Activity = Give back all of the data exactly as it appears here.

::: Extracted information :::

(* ===== verification/Main.v ===== *)
(** * Main: the boot sequence, core/main.c

    The whole machine is the world the hypervisor's own code runs on, the serial
    console and the PCI bus.  [main] is given whole, and in the parts its barriers
    make of it, which is how System.v interleaves the harts. *)

From S2P Require Import Prelude Layout Bits Memory Machine Lock Kmem Cpu Vmem Plic Vcpu VmRun Uart Printf Pci.

Record machine (D U X : Type) := mk_machine {
  m_world : world D;
  m_console : console U;
  m_pci : X
}.
Arguments mk_machine {D U X}. Arguments m_world {D U X}.
Arguments m_console {D U X}. Arguments m_pci {D U X}.

Section main.
Context {D U X : Type} {L : Linker} {UD : UartDevice U} {UL : UartLaws U} {PB : PciBus X}.
Implicit Type s : machine D U X.
#[local] Abbreviation M := (cmd (machine D U X)).

(** ** Commands of one part of the machine *)

(** Run [c] on the part [get s]; [put] stores the part back. *)
Definition part {S A} (get : machine D U X → S) (put : S → machine D U X → machine D U X)
    (c : cmd S A) : M A := λ s,
  match c (get s) with
  | Ok a x => Ok a (put x s)
  | Panic m x => Panic m (put x s)
  | Fault p x => Fault p (put x s)
  | Hang x => Hang (put x s)
  end.
Definition set_world w s : machine D U X := mk_machine w (m_console s) (m_pci s).
Definition set_console c s : machine D U X := mk_machine (m_world s) c (m_pci s).
Definition set_pci x s : machine D U X := mk_machine (m_world s) (m_console s) x.
Definition on_world {A} : cmd (world D) A → M A := part m_world set_world.
Definition on_console {A} : cmd (console U) A → M A := part m_console set_console.
Definition on_pci {A} : cmd X A → M A := part m_pci set_pci.

(** ** main *)

(** The address of the string literal of the boot message. *)
Context (msg : Z).

Definition main_init (hartid : Z) : M unit :=
  whenM (hartid =? 0) (
    on_world init_kmem ;;
    on_console init_uart ;;
    on_console (printf msg []) ;;
    on_pci init_pci).

Definition main_vmem : M unit :=
  on_world (pgtable ← init_vmem; init_hart pgtable).

(** [cpu_mapped = 1] *)
Definition set_cpu_mapped (x : Z) (w : world D) : world D :=
  mk_world (w_mem w) (w_kmem w) (w_cpus w) x (w_config w) (w_vcpus w)
    (w_csr w) (w_plic w) (w_hart w) (w_tp w).
Definition main_mapped (hartid : Z) : M unit :=
  whenM (hartid =? 0) (on_world (modify (set_cpu_mapped 1))).

(** [wait] is [wait_barrier(&bar)], [wait_boot] and [wait_vm] the barriers of
    vm_run; main ends where the guest is entered. *)
Definition main (wait wait_boot wait_vm : cmd (world D) unit) (hartid : Z) : M unit :=
  main_init hartid ;;
  on_world wait ;;
  main_vmem ;;
  on_world wait ;;
  main_mapped hartid ;;
  on_world wait ;;
  on_world (vm_run wait_boot wait_vm hartid).

(** ** Lemmas *)

Lemma part_ok {S A} get put (c : cmd S A) s a x : c (get s) = Ok a x → part get put c s = Ok a (put x s).
Proof. unfold part. by intros ->. Qed.
End main.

:::

Written answer =
(* ===== verification/Main.v ===== *)
(** * Main: the boot sequence, core/main.c

    The whole machine is the world the hypervisor's own code runs on, the serial
    console and the PCI bus.  [main] is given whole, and in the parts its barriers
    make of it, which is how System.v interleaves the harts. *)

From S2P Require Import Prelude Layout Bits Memory Machine Lock Kmem Cpu Vmem Plic Vcpu VmRun Uart Printf Pci.

Record machine (D U X : Type) := mk_machine {
  m_world : world D;
  m_console : console U;
  m_pci : X
}.
Arguments mk_machine {D U X}. Arguments m_world {D U X}.
Arguments m_console {D U X}. Arguments m_pci {D U X}.

Section main.
Context {D U X : Type} {L : Linker} {UD : UartDevice U} {UL : UartLaws U} {PB : PciBus X}.
Implicit Type s : machine D U X.
#[local] Abbreviation M := (cmd (machine D U X)).

(** ** Commands of one part of the machine *)

(** Run [c] on the part [get s]; [put] stores the part back. *)
Definition part {S A} (get : machine D U X → S) (put : S → machine D U X → machine D U X)
    (c : cmd S A) : M A := λ s,
  match c (get s) with
  | Ok a x => Ok a (put x s)
  | Panic m x => Panic m (put x s)
  | Fault p x => Fault p (put x s)
  | Hang x => Hang (put x s)
  end.
Definition set_world w s : machine D U X := mk_machine w (m_console s) (m_pci s).
Definition set_console c s : machine D U X := mk_machine (m_world s) c (m_pci s).
Definition set_pci x s : machine D U X := mk_machine (m_world s) (m_console s) x.
Definition on_world {A} : cmd (world D) A → M A := part m_world set_world.
Definition on_console {A} : cmd (console U) A → M A := part m_console set_console.
Definition on_pci {A} : cmd X A → M A := part m_pci set_pci.

(** ** main *)

(** The address of the string literal of the boot message. *)
Context (msg : Z).

Definition main_init (hartid : Z) : M unit :=
  whenM (hartid =? 0) (
    on_world init_kmem ;;
    on_console init_uart ;;
    on_console (printf msg []) ;;
    on_pci init_pci).

Definition main_vmem : M unit :=
  on_world (pgtable ← init_vmem; init_hart pgtable).

(** [cpu_mapped = 1] *)
Definition set_cpu_mapped (x : Z) (w : world D) : world D :=
  mk_world (w_mem w) (w_kmem w) (w_cpus w) x (w_config w) (w_vcpus w)
    (w_csr w) (w_plic w) (w_hart w) (w_tp w).
Definition main_mapped (hartid : Z) : M unit :=
  whenM (hartid =? 0) (on_world (modify (set_cpu_mapped 1))).

(** [wait] is [wait_barrier(&bar)], [wait_boot] and [wait_vm] the barriers of
    vm_run; main ends where the guest is entered. *)
Definition main (wait wait_boot wait_vm : cmd (world D) unit) (hartid : Z) : M unit :=
  main_init hartid ;;
  on_world wait ;;
  main_vmem ;;
  on_world wait ;;
  main_mapped hartid ;;
  on_world wait ;;
  on_world (vm_run wait_boot wait_vm hartid).

(** ** Lemmas *)

Lemma part_ok {S A} get put (c : cmd S A) s a x : c (get s) = Ok a x → part get put c s = Ok a (put x s).
Proof. unfold part. by intros ->. Qed.
End main.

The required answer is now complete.